Gum Disease Treatment

Embarcadero 4 Dental is proud to have our own, onsite Periodontal Specialist, Connie Oh, DMD. Dr.Oh is an expert in periodontal disease. She can provide you with the right periodontal treatment including reconstructive periodontal surgery, if necessary.

Procedures Periodontists Use to Treat Gum Disease

  • Non-Surgical
  • Surgical
  • Laser
  • Dental Implants
  • Gum Lifts

What is Periodontal (Gum) Disease?

Periodontal disease is an infection in the tissues that support your teeth. Your gum tissue appears as though it’s snuggled right up to your teeth, but in actuality, there is a very shallow, v-shaped crevice called a sulcus, which lies between your teeth and your gums. This sulcus is really too small for you to notice, but it’s the spot where periodontal disease attacks, causing the attachment of the tooth and its supporting tissues to break down. As the tissues become damaged, the crevice (sulcus) becomes a deeper pocket. The deeper the pocket, the more severe the gum disease. This is the reason your dentist checks around the base of each tooth with a small steel “pick” during your exam—to check the depth of the sulcus around each tooth, looking for signs of gum disease. The depth of the sulcus should be between 1 and 3 millimeters; more than that is a sign of gum disease.

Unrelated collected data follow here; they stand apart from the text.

(** A pass through the body returns a [Control], never throws, and takes
    exactly one attempt. *)
Lemma poll_iteration_returns (st : PollingState) (w : World) :
  (exists st', iteration st w
               = (Returned (Continue st'), paused intervalMs (probed scanID w))
               /\ attempts st' = attempts st + 1)
  \/ (exists r st', iteration st w = (Returned (Return r st'), probed scanID w)
                    /\ attempts st' = attempts st + 1).
Proof.
  unfold iteration. rewrite poll_iteration_spec.
  destruct (observation w 0).
  - left. eexists; split; reflexivity.
  - right. do 2 eexists; split; reflexivity.
  - destruct (scanStarted st); [right; do 2 eexists; split; reflexivity |].
    destruct (_ <=? _);
      [right; do 2 eexists | left; eexists]; split; reflexivity.
Qed.

Lemma loop_stop (fuel : nat) (st : PollingState) (w : World) :
  maxAttempts <= attempts st ->
  loop fuel st w = (Returned (MaxAttemptsReached, st), w).
Proof.
  intros Hge. unfold loop.
  destruct fuel; cbn [poll_loop];
    destruct (Z.ltb_spec (attempts st) maxAttempts); try lia; reflexivity.
Qed.

Lemma loop_continue (fuel : nat) (st st' : PollingState) (w w' : World) :
  attempts st < maxAttempts ->
  iteration st w = (Returned (Continue st'), w') ->
  loop (S fuel) st w = loop fuel st' w'.
Proof.
  intros Hlt Hit. unfold loop. cbn [poll_loop].
  destruct (Z.ltb_spec (attempts st) maxAttempts); [| lia].
  unfold bind. fold iteration. rewrite Hit. reflexivity.
Qed.

Lemma loop_return (fuel : nat) (st st' : PollingState) (r : PollResult)
    (w w' : World) :
  attempts st < maxAttempts ->
  iteration st w = (Returned (Return r st'), w') ->
  loop (S fuel) st w = (Returned (r, st'), w').
Proof.
  intros Hlt Hit. unfold loop. cbn [poll_loop].
  destruct (Z.ltb_spec (attempts st) maxAttempts); [| lia].
  unfold bind. fold iteration. rewrite Hit. reflexivity.
Qed.

Lemma state_after_S (k : nat) (st' : PollingState) (w' : World) :
  after (S k) w0 = Some (st', w') ->
  exists st w,
    after k w0 = Some (st, w)
    /\ attempts st < maxAttempts
    /\ iteration st w = (Returned (Continue st'), w').
Proof.
  unfold after, iteration. cbn [state_after].
  destruct (state_after _ _ _ _ k w0) as [[st w] |]; [| discriminate].
  destruct (Z.ltb_spec (attempts st) maxAttempts); [| discriminate].
  destruct (poll_iteration _ _ _ st w) as [[[st'' | r st''] | e |] w''] eqn:Hit;
    try discriminate.
  intros [= -> ->]. now exists st, w.
Qed.

Lemma state_after_next (k : nat) (st st' : PollingState) (w w' : World) :
  after k w0 = Some (st, w) ->
  attempts st < maxAttempts ->
  iteration st w = (Returned (Continue st'), w') ->
  after (S k) w0 = Some (st', w').
Proof.
  unfold after, iteration. intros Hk Hlt Hit. cbn [state_after].
  rewrite Hk. destruct (Z.ltb_spec (attempts st) maxAttempts); [| lia].
  now rewrite Hit.
Qed.

(** The invariant of the loop. *)
Lemma state_after_inv (k : nat) :
  forall st w, after k w0 = Some (st, w) -> inv k st w.
Proof.
  induction k as [| k IH]; intros st' w' Hk.
  - injection Hk as <- <-. split; try reflexivity; try lia.
    exists []. repeat split. constructor.
  - destruct (state_after_S _ _ _ Hk) as (st & w & Hprev & Hlt & Hit).
    destruct (IH _ _ Hprev) as [Ha Hb Hc Hs Hf Hw Hin (new & Hev & Hcnt & Hall)].
    assert (Hobs : observation w 0 = observation w0 k).
    { unfold observation. now rewrite Hin, Nat.add_0_r. }
    unfold iteration in Hit. rewrite poll_iteration_spec, Hobs in Hit.
    assert (Hworld : w' = paused intervalMs (probed scanID w) ->
               (forall n, incoming w' n = incoming w0 (S k + n))
               /\ exists new',
                   events w' = new' ++ events w0
                   /\ fetch_count new' = Z.of_nat (S k)
                   /\ Forall (session_event scanID intervalMs) new').
    { intros ->. split.
      - intros n. cbn. rewrite Hin. f_equal. lia.
      - exists (Sleep intervalMs :: Fetch (IsStillScanningQuery scanID) :: new).
        cbn [paused probed advance events]. rewrite Hev.
        split; [reflexivity |]. split.
        + rewrite !fetch_count_cons, Hcnt. cbn [is_fetch]. lia.
        + constructor; [now right |]. constructor; [now left | assumption]. }
    destruct (observation w0 k) eqn:Hok.
    + (* running *)
      injection Hit as <- Hw'. symmetry in Hw'.
      destruct (Hworld Hw') as [Hin' Hev'].
      split; cbn [after_running attempts consecutiveNullResponses scanStarted];
        try assumption.
      * lia.
      * lia.
      * now rewrite observations_S, trailing_indeterminate_snoc, Hok.
      * rewrite observations_S, existsb_snoc, Hok. cbn. now rewrite orb_true_r.
      * rewrite observations_S, existsb_snoc, Hok, Hf. reflexivity.
      * discriminate.
    + discriminate.
    + (* indeterminate *)
      destruct (scanStarted st) eqn:Hst; [discriminate |].
      destruct (_ <=? _) eqn:Hle in Hit; [discriminate |].
      apply Z.leb_gt in Hle.
      injection Hit as <- Hw'. symmetry in Hw'.
      destruct (Hworld Hw') as [Hin' Hev'].
      split;
        cbn [after_indeterminate attempts consecutiveNullResponses scanStarted];
        try assumption.
      * lia.
      * lia.
      * rewrite observations_S, trailing_indeterminate_snoc, Hok, Hc.
        cbn [is_indeterminate]. lia.
      * rewrite observations_S, existsb_snoc, Hok, <- Hs, Hst. reflexivity.
      * rewrite observations_S, existsb_snoc, Hok, Hf. reflexivity.
      * intros _ _. lia.
Qed.

(** Where the session is after [k] passes that fell through. *)
Lemma session_from (k : nat) :
  forall st w,
    after k w0 = Some (st, w) ->
    session w0 = loop (Z.to_nat maxAttempts - k) st w.
Proof.
  induction k as [| k IH]; intros st' w' Hk.
  - injection Hk as <- <-. unfold session, pollUntilScanComplete, loop.
    now rewrite Nat.sub_0_r.
  - destruct (state_after_S _ _ _ Hk) as (st & w & Hprev & Hlt & Hit).
    rewrite (IH _ _ Hprev).
    pose proof (inv_attempts _ _ _ _ _ _ _ _ (state_after_inv _ _ _ Hprev)) as Ha.
    replace (Z.to_nat maxAttempts - k)%nat
      with (S (Z.to_nat maxAttempts - S k)) by lia.
    now apply loop_continue.
Qed.

Lemma session_stops (k : nat) (st : PollingState) (w : World) :
  after k w0 = Some (st, w) ->
  maxAttempts <= attempts st ->
  session w0 = (Returned (MaxAttemptsReached, st), w).
Proof.
  intros Hk Hge. rewrite (session_from _ _ _ Hk). now apply loop_stop.
Qed.

Lemma session_returns (k : nat) (st st' : PollingState) (r : PollResult)
    (w w' : World) :
  after k w0 = Some (st, w) ->
  attempts st < maxAttempts ->
  iteration st w = (Returned (Return r st'), w') ->
  session w0 = (Returned (r, st'), w').
Proof.
  intros Hk Hlt Hit. rewrite (session_from _ _ _ Hk).
  pose proof (inv_attempts _ _ _ _ _ _ _ _ (state_after_inv _ _ _ Hk)) as Ha.
  replace (Z.to_nat maxAttempts - k)%nat
    with (S (Z.to_nat maxAttempts - S k)) by lia.
  now apply loop_return.
Qed.

Lemma session_end_from (m : nat) :
  forall k st w,
    after k w0 = Some (st, w) ->
    (Z.to_nat (maxAttempts - attempts st) <= m)%nat ->
    exists n stn wn, after n w0 = Some (stn, wn) /\ ending stn wn.
Proof.
  induction m as [| m IH]; intros k st w Hk Hm;
    destruct (Z_lt_le_dec (attempts st) maxAttempts) as [Hlt | Hge];
    try lia;
    try (exists k, st, w; split; [assumption | left; split;
           [assumption | now apply session_stops with k]]).
  destruct (poll_iteration_returns st w)
    as [(st' & Hit & Hatt) | (r & st' & Hit & Hatt)].
  - apply (IH (S k) st' (paused intervalMs (probed scanID w))).
    + now apply state_after_next with st w.
    + lia.
  - exists k, st, w. split; [assumption |]. right. split; [assumption |].
    exists r, st'. repeat split; try assumption.
    now apply session_returns with k st w.
Qed.

Lemma session_end :
  exists n st w, after n w0 = Some (st, w) /\ ending st w.
Proof.
  apply (session_end_from (Z.to_nat maxAttempts) 0 initial_state w0).
  - reflexivity.
  - cbn [initial_state attempts]. lia.
Qed.

End SessionFacts.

The main cause of periodontal disease is bacteria—represented by sticky, colorless plaque. Hard plaque is constantly forming on your teeth. Failure to get rid of this plaque results in gum disease. The purpose of flossing is to pull this plaque out of the area to prevent the infection that leads to gum problems such as bleeding, a sign of gum disease. Gum disease is the #1 cause for losing teeth, and it’s quite preventable.

Periodontal (gum) diseases are classified according to the severity of the disease. The two major stages are:

  • Gingivitis, a mild and reversible form of periodontal disease that is limited only to the gums and can be eliminated by removal of the plaque and tartar, and a commitment to brushing and flossing regularly to keep it from forming.
  • Periodontitis, the more serious form in which the gums literally pull away from the tooth and form infected pockets. The body fights the infection but the body’s infection-fighting enzymes combine with the bacterial toxins and together they begin to break down the bone and connective tissue that keeps the teeth in place. If this is not treated, the connective tissues, gums and bones will be destroyed, leading to tooth loss.

Factors that increase your risk of developing periodontal disease:

  • Smoking or chewing tobacco
  • Diabetes and other systemic diseases such as cancer or AIDS
  • Medications such as antidepressants, steroids, and some heart medications that lessen the flow of saliva, which has a protective effect on teeth and gums. Certain anti-epilepsy medications, cancer drugs and calcium channel blockers also increase your risk.
  • Hormonal changes due to oral contraceptives and pregnancy
  • Bridges that do not fit properly
  • Crooked teeth that make it difficult to floss close to the gum line
  • Defective or loose fillings
  • Genetics: some people are more prone to gum disease than others

Warning signs of gum and periodontal disease:

  • Gums that bleed when you brush or floss
  • Swollen, tender and red gums
  • Pain when chewing
  • Gums which have pulled away from the teeth
  • A persistently bad taste in the mouth or bad breath
  • Permanent teeth that are loose or separating
  • Changes in your bite
  • Changes in the fit of partial dentures
  • Tartar and plaque on the teeth

You can have periodontal disease with no warning signs at all, which is another reason you should have regular dental checkups and periodontal examinations. Good oral hygiene will keep periodontal disease from becoming more serious or recurring. Many people lose their teeth due to periodontal disease, but consistently brushing, flossing, eating a balance diet and seeing us on a regular basis will give you a lifetime of smiles—with your own teeth!